What to do » Starting at the line with "let lvl := level meta in" and going on through the line with "(to_guint8 (Z.lor (Z.land", reproduce each line in the records below exactly and nothing more.

[[ Exercise materials, beginning ]]

(** * RFC 6464 RTP header extension (client-to-mixer audio level)

    A shallow embedding of
    [subprojects/gst-plugins-good/gst/rtpmanager/gstrtphdrext-rfc6464.c]
    and the properties of its negotiation and wire codec.

    C integers are integers of [Z] with the conversions written out,
    the [guint8 *data] region is a list of bytes indexed with stdpp's
    lookup and insert, and an access outside of the region (undefined
    behaviour in C) is the [None] of the option monad.  The element keeps
    its single field [vad]; the property notification of [set_vad] is a
    log next to it.  The [GST_*_OBJECT] log statements have no effect on
    the results and are left out. *)

From Stdlib Require Import ZArith Lia.
From stdpp Require Import base option list strings.

Local Open Scope Z_scope.

(** ** GLib scalar types *)

(** [gboolean] is a typedef of [gint]: every non-zero value is true. *)
Definition gboolean := Z.
Definition TRUE : gboolean := 1.
Definition FALSE : gboolean := 0.

Definition guint8 := Z.
Definition gsize := Z.
Definition gssize := Z.

(** Conversion of an [int] value to [guint8] (assignment to a [guint8]
    lvalue): reduction modulo 2^8. *)
Definition to_guint8 (x : Z) : guint8 := x mod 256.

(** The C truth value of an integer expression used as a condition. *)
Definition is_true_c (x : Z) : bool := negb (x =? 0).

(** The canonical [gboolean] of a boolean. *)
Definition gboolean_of_bool (b : bool) : gboolean := if b then TRUE else FALSE.

(** [g_str_equal]: byte-wise equality of two NUL-terminated strings. *)
Definition g_str_equal (a b : string) : bool := String.eqb a b.

(** ** Collaborators declared outside of the file *)

(** Modelled from the spec: the two forms of [GstRTPHeaderExtensionFlags]
    (OneByteForm, TwoByteForm), declared in gstrtphdrext.h, which the source
    combines with [|] and tests with [&]: two distinct bit flags. *)
Definition GstRTPHeaderExtensionFlags := Z.
Definition GST_RTP_HEADER_EXTENSION_ONE_BYTE : GstRTPHeaderExtensionFlags :=
  Z.shiftl 1 0.
Definition GST_RTP_HEADER_EXTENSION_TWO_BYTE : GstRTPHeaderExtensionFlags :=
  Z.shiftl 1 1.

Definition GstRTPHeaderExtensionDirection := Z.

(** Modelled from the spec: [GstAudioLevelMeta], declared in gstaudiometa.h:
    a [guint8 level] and a [gboolean voice_activity]. *)
Record GstAudioLevelMeta := {
  level : guint8;
  voice_activity : gboolean
}.

(** Modelled from the spec: a [GstBuffer], of which the codec sees only the
    audio-level metadata attached to it, in the order of attachment. *)
Definition GstBuffer := list GstAudioLevelMeta.

(** Modelled from the spec: [gst_buffer_get_audio_level_meta], the audio-level
    metadata attached to the frame, absent when there is none. *)
Definition gst_buffer_get_audio_level_meta (b : GstBuffer)
  : option GstAudioLevelMeta := head b.

(** Modelled from the spec: [gst_buffer_add_audio_level_meta], which attaches
    a new [GstAudioLevelMeta] with the given fields to the buffer. *)
Definition gst_buffer_add_audio_level_meta
    (b : GstBuffer) (lvl : guint8) (va : gboolean) : GstBuffer :=
  b ++ [ {| level := lvl; voice_activity := va |} ].

(** ** Memory of the [data] region *)

(** [data[i]] as an rvalue. *)
Definition load (data : list guint8) (i : nat) : option guint8 := data !! i.

(** [data[i] = v]. *)
Definition store (data : list guint8) (i : nat) (v : guint8)
  : option (list guint8) :=
  if decide (i < length data)%nat then Some (<[i:=v]> data) else None.

(** ** The element *)

Definition DEFAULT_VAD : gboolean := TRUE.

Record GstRTPHeaderExtensionRfc6464 := {
  vad : gboolean;
  (** properties notified with [g_object_notify], oldest first *)
  notified : list string
}.

Definition gst_rtp_header_extension_rfc6464_init
  : GstRTPHeaderExtensionRfc6464 :=
  {| vad := DEFAULT_VAD; notified := [] |}.

Definition PROP_0 : Z := 0.
Definition PROP_VAD : Z := 1.

(** [get_property]: the value stored into [value], none for an identifier
    that is not a property of the element (a warning in the source). *)
Definition gst_rtp_header_extension_rfc6464_get_property
    (self : GstRTPHeaderExtensionRfc6464) (prop_id : Z) : option gboolean :=
  if prop_id =? PROP_VAD then Some (vad self) else None.

Definition gst_rtp_header_extension_rfc6464_get_supported_flags
    (ext : GstRTPHeaderExtensionRfc6464) : GstRTPHeaderExtensionFlags :=
  Z.lor GST_RTP_HEADER_EXTENSION_ONE_BYTE GST_RTP_HEADER_EXTENSION_TWO_BYTE.

Definition gst_rtp_header_extension_rfc6464_get_max_size
    (ext : GstRTPHeaderExtensionRfc6464) (input_meta : option GstBuffer)
  : gsize := 2.

Definition set_vad (ext : GstRTPHeaderExtensionRfc6464) (v : gboolean)
  : GstRTPHeaderExtensionRfc6464 :=
  if vad ext =? v then ext
  else {| vad := v; notified := notified ext ++ ["vad"%string] |}.

Definition gst_rtp_header_extension_rfc6464_set_attributes
    (ext : GstRTPHeaderExtensionRfc6464)
    (direction : GstRTPHeaderExtensionDirection) (attributes : string)
  : gboolean * GstRTPHeaderExtensionRfc6464 :=
  if g_str_equal attributes "vad=on" || g_str_equal attributes "" then
    (TRUE, set_vad ext TRUE)
  else if g_str_equal attributes "vad=off" then
    (TRUE, set_vad ext FALSE)
  else
    (FALSE, ext).

(** The value of the local [vad] of
    [gst_rtp_header_extension_rfc6464_set_caps_from_attributes]: the
    attribute text that advertises the state. *)
Definition vad_attribute (self : GstRTPHeaderExtensionRfc6464) : string :=
  if is_true_c (vad self) then "vad=on" else "vad=off".

Section SetCaps.

(** [gst_rtp_header_extension_set_caps_from_attributes_helper] belongs to
    the base class; the element hands it the attribute text and returns
    what it returns. *)
Context {GstCaps : Type}.
Variable gst_rtp_header_extension_set_caps_from_attributes_helper :
  GstRTPHeaderExtensionRfc6464 -> GstCaps -> string -> gboolean * GstCaps.

Definition gst_rtp_header_extension_rfc6464_set_caps_from_attributes
    (ext : GstRTPHeaderExtensionRfc6464) (caps : GstCaps)
  : gboolean * GstCaps :=
  gst_rtp_header_extension_set_caps_from_attributes_helper
    ext caps (vad_attribute ext).

End SetCaps.

(** [write]: the result is the returned [gssize] and the [data] region
    after the call. [g_return_val_if_fail (c, -1)] returns [-1] when [c]
    is false. *)
Definition gst_rtp_header_extension_rfc6464_write
    (ext : GstRTPHeaderExtensionRfc6464) (input_meta : GstBuffer)
    (write_flags : GstRTPHeaderExtensionFlags) (output : GstBuffer)
    (data : list guint8) (size : gsize)
  : option (gssize * list guint8) :=
  if negb (gst_rtp_header_extension_rfc6464_get_max_size ext None <=? size)
  then Some (-1, data)
  else if negb (is_true_c
    (Z.land write_flags
       (gst_rtp_header_extension_rfc6464_get_supported_flags ext)))
  then Some (-1, data)
  else
    match gst_buffer_get_audio_level_meta input_meta with
    | None => Some (0, data)
    | Some meta =>
        let lvl := level meta in
        let lvl := if 127 <? lvl then 127 else lvl in
        (* the byte is computed from [meta->level], not from [lvl] *)
        data ← store data 0
          (to_guint8 (Z.lor (Z.land (level meta) 0x7F)
                            (Z.shiftl (voice_activity meta) 7)));
        if is_true_c (Z.land write_flags GST_RTP_HEADER_EXTENSION_ONE_BYTE)
        then Some (1, data)
        else
          data ← store data 1 0;
          Some (2, data)
    end.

[[ Exercise materials, end ]]

Reply »
        let lvl := level meta in
        let lvl := if 127 <? lvl then 127 else lvl in
        (* the byte is computed from [meta->level], not from [lvl] *)
        data ← store data 0
          (to_guint8 (Z.lor (Z.land (level meta) 0x7F)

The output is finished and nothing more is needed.